**Exercise description:** Given the listing below, write out exactly the lines starting with the line that has "- constructor; [constructor;" and going on through the line that has "intros Hw. apply rsorted_reverse.", both kept.

»»

(* ===== verification/GoStd.v ===== *)
(** * The parts of the Go standard library the operator relies on

    Strings are byte sequences.  [regexp] is modelled for the one expression the
    operator compiles, [strconv.Atoi] for the digit strings that expression
    captures, [sort.Slice] as an interface with its documented contract together
    with the insertion sort Go runs on short slices, and [strings] function by
    function. *)

From S2P Require Import Prelude.

(** ** Bytes *)

Definition is_digit (c : ascii) : bool :=
  (48 <=? nat_of_ascii c)%nat && (nat_of_ascii c <=? 57)%nat.

Definition newline : ascii := ascii_of_nat 10.
Definition dash : ascii := "-"%char.

Fixpoint str_forallb (f : ascii → bool) (s : string) : bool :=
  match s with
  | EmptyString => true
  | String c s' => f c && str_forallb f s'
  end.

(** No byte of [s] is [c]. *)
Definition str_free (c : ascii) (s : string) : bool := str_forallb (λ d, negb (Ascii.eqb d c)) s.

(** ** regexp.MustCompile(`.*-(\d+)`).FindStringSubmatch *)
Module Regexp.

(** [\d+], greedy. *)
Fixpoint take_digits (s : string) : string :=
  match s with
  | String c s' => if is_digit c then String c (take_digits s') else EmptyString
  | EmptyString => EmptyString
  end.

(** A match that starts at the first byte: [.*] is greedy and does not cross a
    newline, so the continuation is tried before stopping here. *)
Fixpoint match_here (s : string) : option string :=
  match s with
  | EmptyString => None
  | String c s' =>
      match (if Ascii.eqb c newline then None else match_here s') with
      | Some d => Some d
      | None =>
          if Ascii.eqb c dash then
            match take_digits s' with
            | EmptyString => None
            | d => Some d
            end
          else None
      end
  end.

(** The unanchored search: the leftmost start that matches; the result is the
    capture group. *)
Fixpoint FindStringSubmatch (s : string) : option string :=
  match match_here s with
  | Some d => Some d
  | None => match s with
            | EmptyString => None
            | String _ s' => FindStringSubmatch s'
            end
  end.

End Regexp.

(** ** strconv.Atoi on the captured digits *)
Module Strconv.

Definition digit_value (c : ascii) : Z := Z.of_nat (nat_of_ascii c) - 48.

Fixpoint digits_value (acc : Z) (s : string) : Z :=
  match s with
  | EmptyString => acc
  | String c s' => digits_value (10 * acc + digit_value c) s'
  end.

Definition max_int64 : Z := 2 ^ 63 - 1.

(** The value half of [Atoi]: 0 with a syntax error, the clamped value with a
    range error.  Signs do not occur in a [\d+] capture. *)
Definition Atoi (s : string) : Z :=
  if str_forallb is_digit s && negb (String.eqb s "")
  then Z.min (digits_value 0 s) max_int64
  else 0.

End Strconv.

(** ** sort.Slice *)

(** The requirement [sort.Interface] documents for [Less] on the elements of a
    slice: a strict weak ordering. *)
Definition strict_weak_on {A} (less : A → A → bool) (l : list A) : Prop :=
  (∀ x, x ∈ l → less x x = false) ∧
  (∀ x y, x ∈ l → y ∈ l → less x y = true → less y x = false) ∧
  (∀ x y z, x ∈ l → y ∈ l → z ∈ l → less x y = false → less y z = false → less x z = false).

Definition sorted_by {A} (less : A → A → bool) : list A → Prop :=
  StronglySorted (λ x y, less y x = false).

(** What [sort.Slice] promises: it permutes the slice, and sorts it when [less]
    is a strict weak ordering of its elements.  It is not stable, and nothing is
    said about other comparison functions. *)
Class SortSlice := {
  sort_slice : ∀ {A}, (A → A → bool) → list A → list A;
  sort_slice_perm : ∀ {A} (less : A → A → bool) l, Permutation (sort_slice less l) l;
  sort_slice_sorted : ∀ {A} (less : A → A → bool) l,
    strict_weak_on less l → sorted_by less (sort_slice less l)
}.

Module InsertionSort.

(** The inner loop of [insertionSort_func]: the new element moves left past
    every element it is less than; the prefix is held reversed. *)
Fixpoint insert_left {A} (less : A → A → bool) (x : A) (rprefix : list A) : list A :=
  match rprefix with
  | [] => [x]
  | y :: ys => if less x y then y :: insert_left less x ys else x :: y :: ys
  end.

Definition insertionSort {A} (less : A → A → bool) (l : list A) : list A :=
  reverse (fold_left (λ acc x, insert_left less x acc) l []).

Section Laws.
Context {A : Type} (less : A → A → bool).

Lemma insert_left_perm x l : Permutation (insert_left less x l) (x :: l).
Proof.
  induction l as [|y l IH]; simpl; [done|]. destruct (less x y); [|done].
  rewrite IH. apply perm_swap.
Qed.

Lemma fold_insert_perm l acc :
  Permutation (fold_left (λ acc x, insert_left less x acc) l acc) (l ++ acc).
Proof.
  revert acc. induction l as [|x l IH]; intros acc; simpl; [done|].
  rewrite IH, insert_left_perm. symmetry. apply Permutation_middle.
Qed.

Lemma insertionSort_perm l : Permutation (insertionSort less l) l.
Proof. unfold insertionSort. by rewrite reverse_Permutation, fold_insert_perm, app_nil_r. Qed.

(** The reversed prefix is kept sorted from greatest to least. *)
Definition rsorted : list A → Prop := StronglySorted (λ x y, less x y = false).

Lemma insert_left_sorted (dom l : list A) x :
  strict_weak_on less dom → x ∈ dom → (∀ y, y ∈ l → y ∈ dom) →
  rsorted l → rsorted (insert_left less x l).
Proof.
  intros (Hirr & Hasym & Hneg) Hx. induction l as [|y l IH]; intros Hl Hs; simpl.
  { repeat constructor. }
  apply StronglySorted_inv in Hs as [Hs Hy].
  assert (Hyd : y ∈ dom) by (apply Hl; set_solver).
  assert (Hld : ∀ z, z ∈ l → z ∈ dom) by (intros z Hz; apply Hl; set_solver).
  rewrite List.Forall_forall in Hy.
  destruct (less x y) eqn:E.
  - constructor; [by apply IH|]. apply List.Forall_forall. intros z Hz.
    apply (Permutation_in _ (insert_left_perm x l)) in Hz as [<-|Hz]; [|by apply Hy].
    by apply Hasym.
  - constructor; [constructor; auto; by apply List.Forall_forall|].
    apply List.Forall_forall. intros z [<-|Hz]; [done|].
    apply (Hneg x y z); auto. apply Hld. by apply list_elem_of_In.
Qed.

Lemma rsorted_reverse l : rsorted l → sorted_by less (reverse l).
Proof.
  unfold rsorted, sorted_by. induction 1 as [|x l Hs IH Hx]; [constructor|].
  rewrite reverse_cons. clear Hs.
  assert (Hx' : Forall (λ y, less x y = false) (reverse l))
    by by rewrite reverse_Permutation.
  clear Hx. induction (reverse l) as [|y r IHr]; simpl; [repeat constructor|].
  apply StronglySorted_inv in IH as [Hr Hy]. apply Forall_cons in Hx' as [Hxy Hxr].
  constructor; [auto|]. apply Forall_app. split; [done|by repeat constructor].
Qed.

Lemma insertionSort_sorted l : strict_weak_on less l → sorted_by less (insertionSort less l).
Proof.
  intros Hw. apply rsorted_reverse.
  assert (Hgen : ∀ k acc, (∀ y, y ∈ k → y ∈ l) → (∀ y, y ∈ acc → y ∈ l) → rsorted acc →
    rsorted (fold_left (λ acc x, insert_left less x acc) k acc)).
  { induction k as [|x k IH]; intros acc Hk Hacc Hs; simpl; [done|].
    apply IH; [by intros y Hy; apply Hk; right| |].
    - intros y. rewrite insert_left_perm. intros [->|?]%elem_of_cons; [by apply Hk; left|auto].
    - apply (insert_left_sorted l); auto. by apply Hk; left. }
  apply Hgen; [done|by intros y ?%elem_of_nil|constructor].
Qed.
End Laws.

(** Go sorts slices of at most twelve elements this way. *)
#[export] Instance insertion_SortSlice : SortSlice := {|
  sort_slice A less l := insertionSort less l;
  sort_slice_perm A less l := insertionSort_perm less l;
  sort_slice_sorted A less l := insertionSort_sorted less l
|}.

End InsertionSort.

««

**Answer area:**
  - constructor; [constructor; auto; by apply List.Forall_forall|].
    apply List.Forall_forall. intros z [<-|Hz]; [done|].
    apply (Hneg x y z); auto. apply Hld. by apply list_elem_of_In.
Qed.

Lemma rsorted_reverse l : rsorted l → sorted_by less (reverse l).
Proof.
  unfold rsorted, sorted_by. induction 1 as [|x l Hs IH Hx]; [constructor|].
  rewrite reverse_cons. clear Hs.
  assert (Hx' : Forall (λ y, less x y = false) (reverse l))
    by by rewrite reverse_Permutation.
  clear Hx. induction (reverse l) as [|y r IHr]; simpl; [repeat constructor|].
  apply StronglySorted_inv in IH as [Hr Hy]. apply Forall_cons in Hx' as [Hxy Hxr].
  constructor; [auto|]. apply Forall_app. split; [done|by repeat constructor].
Qed.

Lemma insertionSort_sorted l : strict_weak_on less l → sorted_by less (insertionSort less l).
Proof.
  intros Hw. apply rsorted_reverse.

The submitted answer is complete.